Panel Paper: Deriving Intervention Effects with Unambiguous Policy Implications Based on Lower and Upper Bound Impact Estimates

Monday, July 29, 2019
40.047C - Level 0 (Universitat Pompeu Fabra)

*Names in bold indicate Presenter

Stephen H Bell1, Daniel Litwok2 and Laura Peck2, (1)Westat, (2)Abt Associates, Inc.


This paper investigates the extent to which disadvantaged workers who get a larger, potentially better “dose” of a transitional employment intervention experience relatively larger impacts. It extends the Analysis of Symmetrically-Predicted Endogenous Subgroups (ASPES) method to derive lower and upper bounds on impacts to get robust policy findings.
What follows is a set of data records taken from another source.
(* ===== verification/_CoqProject ===== *)
-Q . S2P
Prelude.v
Text.v
Core.v
QueueTypes.v
Telemetry.v
QueueSpec.v
MemoryQueue.v
MemoryQueueInv.v
MemoryQueueProofs.v
MemoryQueueCalls.v
MemoryQueueRunning.v
MemoryQueueTheorems.v
SqliteQueue.v
SqliteQueueProofs.v
SqliteQueueClaims.v
SqliteQueueTheorems.v
SpendTypes.v
SpendLedger.v
SpendInv.v
SpendProofs.v
SpendTheorems.v
JobTypes.v
JobStore.v
JobInv.v
JobProofs.v
JobLawful.v
JobRequests.v
JobHistory.v
JobPages.v
JobTheorems.v
JobRunner.v
JobRunnerProofs.v
JobRunnerTheorems.v
ModelJobs.v
ModelJobsProofs.v
ModelJobsTheorems.v
PortabilityTypes.v
PortableTable.v
PortableValidate.v
PortableProofs.v
PortableFiles.v
PortableTableProofs.v
PortabilityTheorems.v
Program.v
Json.v
Trace.v
ExecutionPolicy.v
Responses.v
Executor.v
ExecutorProofs.v
ExecutorCalls.v
ExecutorGuards.v
ExecutorLedger.v
ExecutorBooks.v
ExecutorPool.v
ExecutorJobs.v
ExecutorTheorems.v
Float64.v
Wire.v
ModelRegistry.v
Adapters.v
ChatAdapters.v
RetrievalAdapters.v
AdapterProofs.v
AdapterTheorems.v
RetrievalTheorems.v
Classify.v
Classifiers.v
ClassifyTheorems.v
EgressTypes.v
EgressRegistry.v
EgressRoutes.v
EgressDeployment.v
EgressProcess.v
EgressInv.v
EgressProofs.v
EgressMachine.v
EgressHistory.v
EgressTheorems.v
EgressStory.v
(** The rows of a table with their positions, and how many of [chosen], part of
    the selection [sel], a count finds. *)
Lemma count_chosen {A : Type} (chosen rest sel : list (nat * A)) :
  NoDup sel.*1 → sel ≡ₚ chosen ++ rest →
  count_where (λ p, bool_decide (p.1 ∈ chosen.*1)) sel = Z.of_nat (length chosen).
Proof.
  intros Hnd Hp. unfold count_where, select_where. rewrite Hp in Hnd |- *.
  fold (select_where (λ p : nat * A, bool_decide (p.1 ∈ chosen.*1)) (chosen ++ rest)).
  rewrite select_where_app, (select_where_none _ rest), select_where_all, app_nil_r; [done| |].
  - intros p Hc. apply bool_decide_eq_true. by apply list_elem_of_fmap_2.
  - intros p Hr. apply bool_decide_eq_false. rewrite fmap_app in Hnd.
    apply NoDup_app in Hnd as (_ & Hd & _). intros Hc. eapply Hd; [done|]. by apply list_elem_of_fmap_2.
Qed.

Lemma imap_pair_snd {A : Type} (l : list A) : (imap pair l).*2 = l.
Proof. rewrite fmap_imap. rewrite <-(list_fmap_id l) at 2. apply (imap_const id). Qed.

Lemma imap_pair_fst {A : Type} (l : list A) : NoDup (imap pair l).*1.
Proof. rewrite fmap_imap. change (NoDup (imap (λ n _, id n) l)). rewrite imap_seq_0. apply NoDup_fmap_2; [apply _|apply NoDup_seq]. Qed.

(** In a table with a unique key, the row with the key is found, and an update
    by the key changes that row alone. *)
Lemma unique_key_split {A : Type} (key : A → string) k (l : list A) x :
  NoDup (key <$> l) → head (select_where (λ y, bool_decide (key y = k)) l) = Some x →
  ∃ l1 l2, l = l1 ++ x :: l2 ∧ key x = k
    ∧ (∀ y, y ∈ l1 → key y ≠ k) ∧ (∀ y, y ∈ l2 → key y ≠ k).
Proof.
  induction l as [|y l IH]; [done|]. rewrite fmap_cons, NoDup_cons, select_where_cons.
  intros [Hy Hnd]. case_bool_decide as E.
  - intros [= ->]. exists [], l. split_and!; [done|done|by intros ? ?%elem_of_nil|].
    intros z Hz Ez. apply Hy. rewrite E, <-Ez. by apply list_elem_of_fmap_2.
  - intros Hh. destruct (IH Hnd Hh) as (l1 & l2 & -> & Hk & H1 & H2).
    exists (y :: l1), l2. split_and!; [done|done| |done].
    intros z [->|Hz]%elem_of_cons; [done|by apply H1].
Qed.

Lemma unique_key_update {A : Type} (key : A → string) k f (l1 l2 : list A) x :
  key x = k → (∀ y, y ∈ l1 → key y ≠ k) → (∀ y, y ∈ l2 → key y ≠ k) →
  update_where (λ y, bool_decide (key y = k)) f (l1 ++ x :: l2) = l1 ++ f x :: l2.
Proof.
  intros Hx H1 H2. rewrite update_where_app, (update_where_none _ _ l1).
  - f_equal. unfold update_where at 1. simpl. rewrite bool_decide_eq_true_2 by done. f_equal.
    apply update_where_none. intros y Hy. by apply bool_decide_eq_false, H2.
  - intros y Hy. by apply bool_decide_eq_false, H1.
Qed.
(* ===== verification/Core.v ===== *)
(** [symbiotic-core]: the shared vocabulary of the workspace.

    Identifiers are newtypes over [String]; here they are strings.  The two
    closed vocabularies of [diagnostics.rs] ([DiagnosticCode], [FailureClass])
    are enumerations with the [code], [as_str] and [parse] functions that the
    [closed_codes!] macro generates for each of them; [ModelIdentity] and
    [BindingIdentity] carry the derived queue id and the identity check.
    The theorems show that a stored code always parses back to the value that
    was stored, and that no other text parses to it. *)

From Stdlib Require Import ZArith Ascii.
From stdpp Require Import base strings list.
From S2P Require Import Prelude.

#[local] Open Scope string_scope.

(** ** Closed codes *)

Inductive DiagnosticCode : Type :=
| AClassifyRequestNeedsAtLeastOneQuestion
| AdapterBoundsDifferFromConfiguredBinding
| AdapterCapabilitiesDifferFromConfiguredModel
| BindingDiffersFromConfiguredIdentityModel
| BindingOverridesConfiguredAccountPolicy
| BindingRequiresAnExplicitExecutionPolicyOrConfiguredRegistry
| ClassificationQuestionsCannotBeEncoded
| ConfiguredCredentialModeIsUnsupportedOrEmpty
| CredentialBearingProviderResponseRefused
| CredentialResultBoundaryIsUnavailable
| EffectiveTransportDiffersFromConfiguredBinding
| FiniteNonzeroRequestResponseByteLimitsAreRequired
| GeminiBatchResponseMissingEmbeddings
| GeminiEmbeddingContainsNonFiniteComponents
| GeminiRequestDimensionsDifferFromConfiguredBinding
| OpenaiCompatibleResponseHadNoChoices
| TerminalQueueItemIsMissingItsErrorClass
| UnsupportedChatSettingsReasoningEffortRequiresThinkingAndMustBeNonempty
| AccountSharingKeyIsEmpty
| InvocationCompleted
| AttemptBudgetExhausted
| AuthenticationRejected
| BindingIdentityIsRequired
| CacheFailure
| CachePathRefused
| ChatOutputLimitRequired
| EmbeddingDimensionsMustBeNonzero
| EmbeddingDimensionsRequired
| FiniteOutputTokensAreRequired
| FiniteTimeoutIsRequired
| GeminiEmbeddingDimensionMismatch
| GeminiResponseMissingEmbedding
| GeminiTaskOptionIsUnsupported
| HttpBudgetExhausted
| HttpFailure
| HttpRateLimited
| HttpTimeout
| HttpUnavailable
| InvalidAdapterResponse
| InvalidConfiguration
| InvalidCredentialEncoding
| InvalidHttpClientConfiguration
| InvalidProviderResponse
| InvalidResponse
| LeaseExpired
| MemoryQueueLockPoisoned
| ModelAdmissionLockPoisoned
| ModelRegistryIsNotConfigured
| OutputTokenLimitExceeded
| OutputTokenLimitMustBeNonzero
| ProviderFailure
| ProviderRedirectRefused
| ProviderRequestLimitExceeded
| ProviderResponseIsNotValidUtf8
| ProviderResponseLimitExceeded
| ProviderResponseReadFailed
| QueueResultTooLarge
| QueueFailure
| QueueItemKindMustNotBeEmpty
| RateBucketDisappeared
| RateBucketLockPoisoned
| RateGateLockPoisoned
| RuntimePolicyLockPoisoned
| SqliteQueueLockPoisoned
| StaleQueueItem
| StorageFailure
| SpendReceiptRefTooLong
| SpendLedgerUnavailable
| SpendReconciliationRequired
| SpendBudgetExhausted
| SystemOneNeedsABearerApiKey
| UnsupportedQueueSchema
| WorkerIdMustNotBeEmpty.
Hypothesis tests for the bounded estimates examine whether each particular subgroup of intervention participants—from four subgroups defined by the speed of entry into and duration in subsidized jobs—benefited, and whether one subgroup benefited more than another. Across six outcome measures, 60 lower bound estimates of impact were produced and 60 upper bound estimates. While all the estimates contained bias, remarkably the analysis produced results highly conclusive for policy. For 18 of the 60 outcomes (30 percent) unambiguous and statistically significant evidence emerged that the transitional jobs intervention improved outcomes for a subgroup or did so for one subgroup more than another (these are the instances with both lower and upper bound estimates on the same side of 0 and the estimate nearer 0 statistically significant). The research demonstrates that—when properly tested and interpreted for policy—bounding strategies in impact analysis can be as effective as conventional approaches. Evaluators are encouraged to develop and apply bounded approaches when randomized control trials free from downward and upward bias cannot be implemented.